(** Idempotent creation: after a creation under a key, and until the row is
    evicted or created anew, a second request under that key returns the same
    job without touching the database when the request is the same, and raises
    [JobConflictError] when it differs. *)
Theorem create_idempotent cs0 cs job key fp job' d' h job2 p fp2 :
  let d := run cs0 empty_db in
  create json_bytes cfg job (Some key) (Some fp) d = (Ok (job', true), d') ->
  no_restart (sj_job_id job') ByCreate cs ->
  heads (run cs d') !! sj_job_id job' = Some h ->
  encode job2 = Ok p -> fp2 <> [] ->
  create json_bytes cfg job2 (Some key) (Some fp2) (run cs d') =
    ((if bool_decide (fp2 = fp) then Ok (hd_payload h, false) else Raise JobConflictError), run cs d').
Proof.
  intros d Hcr Hn Hh He Hfp.
  assert (Hc : consistent d) by apply run_consistent, empty_consistent.
  assert (Hc' : consistent d') by (pose proof (exec_consistent json_bytes cfg (Create job (Some key) (Some fp)) d Hc) as H;
    simpl in H; by rewrite Hcr in H).
  assert (Hu : keys_unique (run cs d')).
  { apply run_keys_unique; [done|].
    pose proof (exec_keys_unique json_bytes cfg (Create job (Some key) (Some fp)) d Hc) as H.
    simpl in H. rewrite Hcr in H. apply H, run_keys_unique; [apply empty_consistent|apply empty_keys_unique]. }
  destruct (create_stores _ _ _ _ _ _ Hcr) as (k & Hk & h0 & Hh0 & Hk0 & Hf0).
  destruct (run_request json_bytes cfg cs _ d' Hc' Hn h Hh) as (hx & Hx & Hkx & Hfx).
  assert (hx = h0) as -> by congruence.
  unfold create. rewrite He. simpl in *. unfold normalize_key in *. simpl in *.
  revert Hk. destruct (_ || _); [done|]. simpl. destruct (bool_decide (fp = [])); [done|].
  intros [= <-]. rewrite bool_decide_false by done. simpl. destruct p as [j b].
  unfold transaction, create_tx. simpl.
  destruct (find_by_key (strip key) (run cs d')) as [[i hf]|] eqn:Ef.
  - apply find_by_key_Some in Ef as [Hi Hki].
    assert (i = sj_job_id job') as -> by (eapply Hu; [exact Hi|exact Hh|exact Hki|congruence]).
    assert (hf = h) as -> by congruence. rewrite <-Hfx, Hf0.
    repeat case_bool_decide; congruence.
  - exfalso. eapply find_by_key_None; [exact Ef|exact Hh|congruence].
Qed.

(** Retention: from the empty database the job table and the event history
    never outgrow the constructor's limits (0 disables a limit). *)
Theorem tables_within_limits cs :
  0 <= max_jobs cfg -> 0 <= max_history cfg -> within_limits cfg (run cs empty_db).
Proof.
  intros Hj Hh.
  assert (H : forall d, consistent d -> within_limits cfg d -> within_limits cfg (run cs d)).
  { induction cs as [|c cs IH]; intros d Hc Hw; [done|].
    apply IH; [by apply exec_consistent|by apply exec_within_limits]. }
  apply H; [apply empty_consistent|]. split; simpl; rewrite ?map_size_empty; lia.
Qed.

(** A completion that returns was fenced: the row existed and carried this
    claim's owner, token hash and epoch, its lease was unexpired, and a job
    being cancelled only accepted an outcome that may land.  It stores exactly
    the validated job, clears the lease, adds one to the revision and touches
    no other row. *)
Theorem complete_lands claim job now d j d' :
  complete json_bytes cfg claim job now d = (Ok j, d') ->
  let id := sj_job_id (cl_job claim) in
  exists row row',
    heads d !! id = Some row /\ hd_lease_owner row = Some (cl_lease_owner claim) /\
    hd_lease_token_hash row = Some (token_hash (cl_lease_token claim)) /\
    hd_lease_epoch row = cl_lease_epoch claim /\ live (micros now) row = true /\
    (hd_state row = CANCELLING -> lands_after_cancel j = true) /\
    validate_job job = Ok j /\ (sj_state j ∉ [PENDING; RUNNING; CANCELLING]) /\
    heads d' = <[id := row']> (heads d) /\ ops d' = ops d /\ get id d' = Some j /\
    hd_state row' = sj_state j /\ hd_lease_expires_at_us row' = None /\
    hd_lease_owner row' = None /\ hd_revision row' = hd_revision row + 1 /\
    hd_lease_epoch row' = hd_lease_epoch row.
Proof.
  unfold complete. destruct (encode job) as [[j0 b]|] eqn:Ej; [|done].
  case_bool_decide as Hid; simpl; [|done]. case_bool_decide as Hst; [done|].
  unfold transaction. destruct (complete_tx _ _ _ _ _ _) as [[x d0]|] eqn:Ec; [|done].
  intros [= -> ->]. unfold complete_tx in Ec.
  apply bind_Ok_inv in Ec as (row & (Hi & Ho & Ht & He & Hl & _)%leased_row_spec & Ec).
  apply bind_Ok_inv in Ec as (? & Hland%raise_if_Ok_inv & Ec).
  apply bind_Ok_inv in Ec as (d2 & [Hh Hop]%add_event_tables & [= -> ->]).
  assert (validate_job job = Ok j) as Hv.
  { unfold JobStore.encode in Ej. apply bind_Ok_inv in Ej as (v & -> & Ej). by case_match; simplify_eq. }
  eexists row, _. repeat (split; [done|]). split.
  { intros E. rewrite bool_decide_true in Hland by done. by apply negb_false_iff in Hland. }
  repeat (split; [done|]). rewrite Hh, Hid. split; [done|]. split; [done|].
  split; [|done]. unfold get. by rewrite Hh, Hid, set_head_heads, lookup_insert_eq.
Qed.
__________
WHAT THIS TASK INVOLVES: Output the listing verbatim through the "create json_bytes cfg job2" line.

SOLUTION BELOW:
(** Idempotent creation: after a creation under a key, and until the row is
    evicted or created anew, a second request under that key returns the same
    job without touching the database when the request is the same, and raises
    [JobConflictError] when it differs. *)
Theorem create_idempotent cs0 cs job key fp job' d' h job2 p fp2 :
  let d := run cs0 empty_db in
  create json_bytes cfg job (Some key) (Some fp) d = (Ok (job', true), d') ->
  no_restart (sj_job_id job') ByCreate cs ->
  heads (run cs d') !! sj_job_id job' = Some h ->
  encode job2 = Ok p -> fp2 <> [] ->
  create json_bytes cfg job2 (Some key) (Some fp2) (run cs d') =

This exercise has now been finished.